The grain of barley, oats, wheat, rice and sorghum develops from flowers which contain the ovary, three stamens and two scale like lodicules. These structures are surrounded by a pair of bracts called the lemma and the palea. In rye and wheat, the lemma and palea are loosely attached to the grain.
During threshing these particles are separated from
grain and constituted what is known as chaff.
Barley, rice and oats retain their lemma and palea during threshing, thus giving rise to structures called husks or hulls. In barley, the lemma and palea fuse with the grain. In oats, the lemma and palea do not fuse with the kernel but enclose and adhere tightly to the entire grain. This hull structure can be removed during processing, resulting in dehulled oats called groats. Rice hulls are removed during processing.
Individual kernels of grain are called caryopses. Grains which contain husks (oats, barley and rice) are called covered caryopses; whereas, grain lacking husks (maize, wheat, rye and sorghum) are referred as naked caryopses. Each kernel exclusive of the husk is composed of two main parts - pericarp and seed.
The pericarp consists of two layers. The outer layer contains the epidermis and hydroderm collectively referred to as the beeswing. The inner layer of the pericarp contains cross cells and tube cells. Throughout the ripening process of grain, the inner most layer of pericarp becomes distorted and torn and thus giving a tube like appearance called tube cells.
The seed portion of grain can be divided into four parts: 1) seed coat 2) hyaline layer (nucellar layer), 3) endosperm and 4) germ (embryo). When grain is processed in such a way that the germ and starch endosperm are removed the composite of the remaining parts of the seed and the pericarp is called the bran. The seed coat is either one or two layers thick. There is very little cellular structure in the region.
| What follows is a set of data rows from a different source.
(** A GET or GETNEXT that no v1 rule diverts is answered whole or not at
    all: with every binding in request order when the message fits the budget,
    and otherwise with tooBig and an empty list; a full answer never exceeds the
    budget. *)
Theorem get_all_or_toobig M names oids responses data req :
  M < 65536 -> parseIncomingRequest data = Ok req -> len oids = len responses ->
  zip oids responses <> [] -> Version req <> snmpVersion1 ->
  let full := encodeGetResponse req (encodeBinds (zip oids responses)) snmpErrNoError in
  let size := snmpMessageSizeFor (msgPrefixOf req) (pduPrefixOf req) (len (encodeBinds (zip oids responses))) in
  let answer := if size <=? M then full else encodeGetResponse req [] snmpErrTooBig in
  createGetResponse M oids responses data = Ok answer /\
  createGetNextResponse M names oids responses data = Ok answer /\
  (size <= M -> len full <= M).
Proof.
  intros HM Hp Hl Hne Hv full size answer. split_and!.
  - by apply createVarbindResponse_all_or_toobig; [..|apply v1_divert_v2c].
  - by apply createVarbindResponse_all_or_toobig; [..|apply v1_divert_v2c].
  - intros Hs. unfold full, encodeGetResponse. rewrite (response_size req _ snmpErrNoError 0); [exact Hs|].
    exact (Z.le_lt_trans _ _ _ Hs HM).
Qed.

Lemma get_all_or_toobig_witness :
  let oids := [str ".1.3.6.1.2.1.1.3.0"; str ".1.3.6.1.2.1.2.2.1.10"] in
  let data := requestMessage 1 (str "public") (requestPDU ASN1_GET_REQUEST 7 0 0 (bindsOf sample_binds)) in
  let full := encodeGetResponse (sample_req 1) (encodeBinds (zip oids [str "12"; str "x"])) snmpErrNoError in
  let size := snmpMessageSizeFor (msgPrefixOf (sample_req 1)) (pduPrefixOf (sample_req 1))
    (len (encodeBinds (zip oids [str "12"; str "x"]))) in
  let answer := if size <=? 1472 then full else encodeGetResponse (sample_req 1) [] snmpErrTooBig in
  createGetResponse 1472 oids [str "12"; str "x"] data = Ok answer /\
  createGetNextResponse 1472 oids oids [str "12"; str "x"] data = Ok answer /\
  (size <= 1472 -> len full <= 1472).
Proof.
  apply (get_all_or_toobig 1472); [lia|reflexivity|reflexivity|done|done].
Defined.

(** A GETBULK response carries a prefix of the walked bindings: as many as
    fit, always at least one, never more than the budget unless a single first
    binding alone exceeds it, and the prefix is maximal. *)
Theorem getbulk_longest_prefix M oids responses data req :
  M < 65536 -> parseIncomingRequest data = Ok req -> len oids = len responses ->
  let binds := zip oids responses in
  let size l := snmpMessageSizeFor (msgPrefixOf req) (pduPrefixOf req) (len (encodeBinds l)) in
  exists fit rest, binds = fit ++ rest /\
    createGetBulkResponse M oids responses data = Ok (encodeGetResponse req (encodeBinds fit) snmpErrNoError) /\
    (binds <> [] -> fit <> []) /\
    (fit <> [] -> len fit = 1 \/ len (encodeGetResponse req (encodeBinds fit) snmpErrNoError) <= M) /\
    (forall b rest', rest = b :: rest' -> M < size (fit ++ [b]) \/ (len fit = 1 /\ M < size fit)).
Proof.
  intros HM Hp Hl binds size. unfold createGetBulkResponse, createVarbindResponse.
  rewrite (proj2 (Z.eqb_eq _ _) Hl). cbn [negb]. rewrite Hp. cbn [res_bind].
  rewrite resolveDefaults_set by done. unfold v1_divert. cbn [v1Diversion overflow].
  rewrite (bool_decide_true (v1DivertNothing = _)) by done. rewrite andb_false_r. fold binds.
  rewrite (bool_decide_false (overflowTruncate = overflowTooBig)) by done.
  assert (Hlen : forall l, size l <= M -> len (encodeGetResponse req (encodeBinds l) snmpErrNoError) <= M).
  { intros l Hs. unfold encodeGetResponse. rewrite (response_size req _ snmpErrNoError 0); [exact Hs|].
    exact (Z.le_lt_trans _ _ _ Hs HM). }
  assert (Hne : forall o r l, encodeBinds ((o, r) :: l) <> []).
  { intros o r l H. apply (f_equal len) in H. rewrite encodeBinds_cons, len_app, len_nil in H.
    pose proof (varBindingOf_pos o r). pose proof (len_nonneg (encodeBinds l)). lia. }
  destruct (fit_loop_spec M (msgPrefixOf req) (pduPrefixOf req) overflowTruncate binds [])
    as [[-> Hle]|(fit & o & r & rest & Hb & Hgt & Hle & ->)]; [done| |]; cbn [app] in *; rewrite andb_false_r.
  - exists binds, []. rewrite app_nil_r. split_and!; try done.
    intros Hn. right. apply Hlen, Hle. destruct binds as [|[o r] l]; [done|]. apply Hne.
  - destruct fit as [|[o0 r0] fit].
    + exists [(o, r)], rest. split_and!; [done|done|done|by left|]. intros b rest' _. right. done.
    + exists ((o0, r0) :: fit), ((o, r) :: rest). rewrite Hb. split_and!; [done| |done| |].
      * match goal with |- context [len ?x =? 0] => replace (len x =? 0) with false; [done|] end.
        symmetry. apply Z.eqb_neq. intros H. apply len_0_nil in H. by apply Hne in H.
      * intros _. right. apply Hlen, Hle, Hne.
      * intros b rest' [= <- <-]. by left.
Qed.

Lemma getbulk_longest_prefix_witness :
  let oids := [str ".1.3.6.1.2.1.1.3.0"; str ".1.3.6.1.2.1.2.2.1.10"] in
  let binds := zip oids [str "12"; str "x"] in
  let size l := snmpMessageSizeFor (msgPrefixOf (sample_req 0)) (pduPrefixOf (sample_req 0)) (len (encodeBinds l)) in
  exists fit rest, binds = fit ++ rest /\
    createGetBulkResponse 60 oids [str "12"; str "x"] sample_get =
      Ok (encodeGetResponse (sample_req 0) (encodeBinds fit) snmpErrNoError) /\
    (binds <> [] -> fit <> []) /\
    (fit <> [] -> len fit = 1 \/ len (encodeGetResponse (sample_req 0) (encodeBinds fit) snmpErrNoError) <= 60) /\
    (forall b rest', rest = b :: rest' -> 60 < size (fit ++ [b]) \/ (len fit = 1 /\ 60 < size fit)).
Proof.
  apply (getbulk_longest_prefix 60 [str ".1.3.6.1.2.1.1.3.0"; str ".1.3.6.1.2.1.2.2.1.10"]
    [str "12"; str "x"] sample_get (sample_req 0)); [lia|reflexivity|reflexivity].
Defined.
Likewise, the hyalinase layer lacks any cellular structure, but rather acts as an embryo sac.
The endosperm of grain can be divided into two parts called the aleurone and the starchy endosperm.
The aleurone surrounds the starchy endosperm of grain, but does not encampass the scutellam of the embryo. The cells of aleurone are thick walled, cuboidal, and rich in oil, niacin and mineral matter. Phytic acid is also produced in larger quantities in this region. The number of layers of cells in this region varies according to type of grain. Wheat, rye, oats and sorghum have generally one layer of cells in the aleurone. Depending on the particular variety, maize may contain from 1 to 6, barley 2 to 4 and rice 2 to 6 layers.
The starchy endosperm portion of grains contains thin walled cells that are highly variable in shape, size and contents. Pentosans are found in large amounts in the cell walls of this region, but starch and protein take up most of the cell contents. Starch is found primarily in the form of granules, with protein filling the intergranular spaces. In wheat, the cells adjacent to the aleurone are relatively higher in protein and lower in starch than the rest of the starchy endosperm. The concentration of starch in maize depends on type of the maize and the area of the kernel being analysed. The endosperm of the maize is divided in to two regions - the crown and the horny region. The crown contains loosely packed starch granules with little protein. The protein content of horny region is much higher than crown region.
Upon germination, food reserves in the endosperm are mobilized and passed on top of the embryo by scutellum. The plumule of the embryo gives rise to the growing bud and the radical to root system.